越前和紙人形作家の高橋輝代さん(76)=福井市灯明寺2丁目=が、北ノ庄城が落城してお市の方と浅井三姉妹が別れる場面のジオラマを制作した。28日にオープンするJR福井駅西口再開発ビル「ハピリン」内に展示し、越前和紙の魅力や福井の歴史を伝える。
ジオラマは、柴田勝家が羽柴秀吉との戦で敗れた際に、自決を覚悟した勝家の妻お市の方が、城内で娘の三姉妹と別れを惜しむ様子を再現した。人形は、泣き崩れる侍女と、何も知らず無邪気な様子の三姉妹を寂しげな表情で優しく抱き寄せているお市の方の計6体。
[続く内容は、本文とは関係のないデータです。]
(* ===== verification/TopicRegistry.v ===== *)
(** * The topic registry

    The subscriptions of [packages/daemon-core/src/subscriptions/topic-registry.ts]
    and its keyed engines: which connections subscribed to which push topic, the
    frames each subscription is sent when a document is built, and the builds of
    mesh status documents.

    The transport is a parameter: sending a frame changes it in any way and says
    whether the frame was delivered.  It does not call the registry back.  The
    subscriptions to [workspace.git] and the engines of [machine.runtime] and
    [session_host.diagnostics] are not part of the model; the storage of their
    subscriptions is. *)

From S2P Require Import Prelude KeyedDoc.

#[local] Open Scope string_scope.
#[local] Open Scope Z_scope.

Definition DASHBOARD_WIRE_VERSION : Z := 2.

(** ** Frames *)

(** A keyed delta on the wire; [df_owner] is its daemon or mesh id. *)
Record DeltaFrame : Type := {
  df_topic : string; df_key : string; df_owner : string; df_delta : KeyedDocDelta; df_seq : Z; df_timestamp : Z }.

(** A frame is a keyed delta or any other envelope. *)
Inductive Frame : Type := F_plain (fields : Row) | F_delta (frame : DeltaFrame).

(** ** Subscriptions *)

Inductive PushTopic : Set := machine_runtime | session_host_diagnostics | daemon_metadata | mesh_status.
#[global] Instance PushTopic_eq_dec : EqDecision PushTopic.
Proof. solve_decision. Defined.

Definition PUSH_TOPICS : list PushTopic := [machine_runtime; session_host_diagnostics; daemon_metadata; mesh_status].

Definition spell_topic (t : PushTopic) : string :=
  match t with
  | machine_runtime => "machine.runtime"
  | session_host_diagnostics => "session_host.diagnostics"
  | daemon_metadata => "daemon.metadata"
  | mesh_status => "mesh.status"
  end.

Definition isPushTopic (topic : DVal) : option PushTopic :=
  List.find (fun t => bool_decide (topic = D_str (spell_topic t))) PUSH_TOPICS.

(** A subscription; a signature is the JSON value it denotes, absent for none. *)
Record PushTopicEntry : Type := {
  pe_connectionId : string; pe_key : string; pe_params : Row;
  pe_seq : Z; pe_lastSentAt : Z; pe_lastFlushedAt : Z;
  pe_lastDeliveredSignature : option DVal; pe_keyedBaseline : option KeyedDocDigest }.

Definition new_entry (connectionId key : string) (params : Row) : PushTopicEntry := {|
  pe_connectionId := connectionId; pe_key := key; pe_params := params;
  pe_seq := 0; pe_lastSentAt := 0; pe_lastFlushedAt := 0;
  pe_lastDeliveredSignature := None; pe_keyedBaseline := None |}.

(** By topic, connection and key, in insertion order. *)
Notation Subscriptions := (jsmap (jsmap (jsmap PushTopicEntry))).

Definition by_connection (topic : PushTopic) (push : Subscriptions) : jsmap (jsmap PushTopicEntry) :=
  nullish (map_get (spell_topic topic) push) [].

Definition find_entry (topic : PushTopic) (connectionId key : string) (push : Subscriptions) : option PushTopicEntry :=
  map_get connectionId (by_connection topic push) ≫= map_get key.

(** Store an entry under its connection and key. *)
Definition put_entry (topic : PushTopic) (entry : PushTopicEntry) (push : Subscriptions) : Subscriptions :=
  let byConn := by_connection topic push in
  let subs := nullish (map_get (pe_connectionId entry) byConn) [] in
  map_set (spell_topic topic) (map_set (pe_connectionId entry) (map_set (pe_key entry) entry subs) byConn) push.

Definition trimmed (v : DVal) : string := match v with D_str s => js_trim s | _ => "" end.

(** The parameters a subscription is stored with; a mesh needs an id. *)
Definition subscription_params (topic : PushTopic) (request : Row) : option Row :=
  let params := match field request "params" with D_obj ps => ps | _ => [] end in
  match topic with
  | mesh_status =>
      let meshId := trimmed (field params "meshId") in
      if bool_decide (meshId = "") then None else Some (map_set "meshId" (D_str meshId) params)
  | _ => Some params
  end.

(** The answer to a page that speaks another version. *)
Definition mismatch_frame (request : Row) (nowMs : Z) : Frame := F_plain [
  ("topic", field request "topic"); ("key", field request "key"); ("mode", D_str "protocol_mismatch");
  ("daemonWireVersion", D_num DASHBOARD_WIRE_VERSION);
  ("pageWireVersion", match field request "wireVersion" with D_num v => D_num v | D_nonfinite => D_nonfinite | _ => D_null end);
  ("seq", D_num 0); ("timestamp", D_num nowMs)].

Section Sink.
Context {Net : Type} (send : string -> string -> Frame -> Net -> Net * bool).
Context (isDeliverable isAlive : string -> bool).

(** [subscribe], of a topic that is not [workspace.git]. *)
Definition subscribe (nowMs : Z) (connectionId : string) (request : Row) (push : Subscriptions) (net : Net)
    : Subscriptions * Net * bool :=
  match field request "key" with
  | D_str key =>
      if bool_decide (key = "") then (push, net, false)
      else if negb (bool_decide (field request "wireVersion" = D_num DASHBOARD_WIRE_VERSION)) then
        let topic := match field request "topic" with D_str t => t | _ => "" end in
        (push, (send connectionId topic (mismatch_frame request nowMs) net).1, false)
      else match isPushTopic (field request "topic") with
           | None => (push, net, false)
           | Some topic =>
               match subscription_params topic request with
               | None => (push, net, false)
               | Some params => (put_entry topic (new_entry connectionId key params) push, net, true)
               end
           end
  | _ => (push, net, false)
  end.

Definition unsubscribe (connectionId key : string) (topic : PushTopic) (push : Subscriptions) : Subscriptions :=
  match map_get (spell_topic topic) push with
  | None => push
  | Some byConn =>
      match map_get connectionId byConn with
      | None => push
      | Some subs =>
          let subs := map_delete key subs in
          map_set (spell_topic topic)
            (if bool_decide (length subs = 0%nat) then map_delete connectionId byConn else map_set connectionId subs byConn) push
      end
  end.

Definition dropConnection (connectionId : string) (push : Subscriptions) : Subscriptions :=
  map (fun e => (e.1, map_delete connectionId e.2)) push.

Definition hasSubscriptions (topic : PushTopic) (connectionId : option string) (push : Subscriptions) : bool :=
  let byConn := by_connection topic push in
  match connectionId with
  | Some c => if bool_decide (c = "") then existsb (fun e => (0 <? length e.2)%nat) byConn
              else (0 <? length (nullish (map_get c byConn) []))%nat
  | None => existsb (fun e => (0 <? length e.2)%nat) byConn
  end.

(** The least stamp of the subscribers of a topic. *)
Definition oldest (stamp : PushTopicEntry -> Z) (topic : PushTopic) (push : Subscriptions) : option Z :=
  fold_left (fun acc e => match acc with
                          | None => Some (stamp e)
                          | Some o => if stamp e <? o then Some (stamp e) else acc
                          end)
    (flat_map (fun c => map snd c.2) (by_connection topic push)) None.

Definition oldestLastSentAt := oldest pe_lastSentAt.
Definition oldestLastFlushedAt := oldest pe_lastFlushedAt.

(** The entries of a flush pass; connections that are gone are dropped. *)
Definition collect_one (connectionId key : option string) (acc : Subscriptions * list PushTopicEntry)
    (e : string * jsmap PushTopicEntry) : Subscriptions * list PushTopicEntry :=
  let '(push, entries) := acc in
  let '(connId, subs) := e in
  if truthy_str connectionId && negb (bool_decide (connectionId = Some connId)) then acc
  else if negb (isAlive connId) then (dropConnection connId push, entries)
  else if negb (isDeliverable connId) then acc
  else (push, entries ++ List.filter (fun entry => match key with Some k => bool_decide (pe_key entry = k) | None => true end)
                           (map snd subs))%list.

Definition collectPushEntries (topic : PushTopic) (connectionId key : option string) (push : Subscriptions)
    : Subscriptions * list PushTopicEntry :=
  fold_left (collect_one connectionId key) (by_connection topic push) (push, []).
大きさは高さ13~26センチで着物の形や髪の毛の1本1本まで細部にまでこだわっている。横1・5メートル、奥行き91センチの板の上に城内をイメージした屋敷や庭などがあり、草木や岩なども和紙で作った。屋敷はヒノキを使い、福井工芸産業振興協議会長で、細川丈夫佛壇店(福井市)の細川善弘さん(43)が手掛けた。
作品は約2カ月掛けて制作。ハピリン2階の市観光物産館「福福(ふくぶく)館」近くのスペースに5月9日ごろまで展示する。高橋さんは「和紙の良さを感じてほしい。福井の歴史にも興味を持ってもらえれば」と話していた。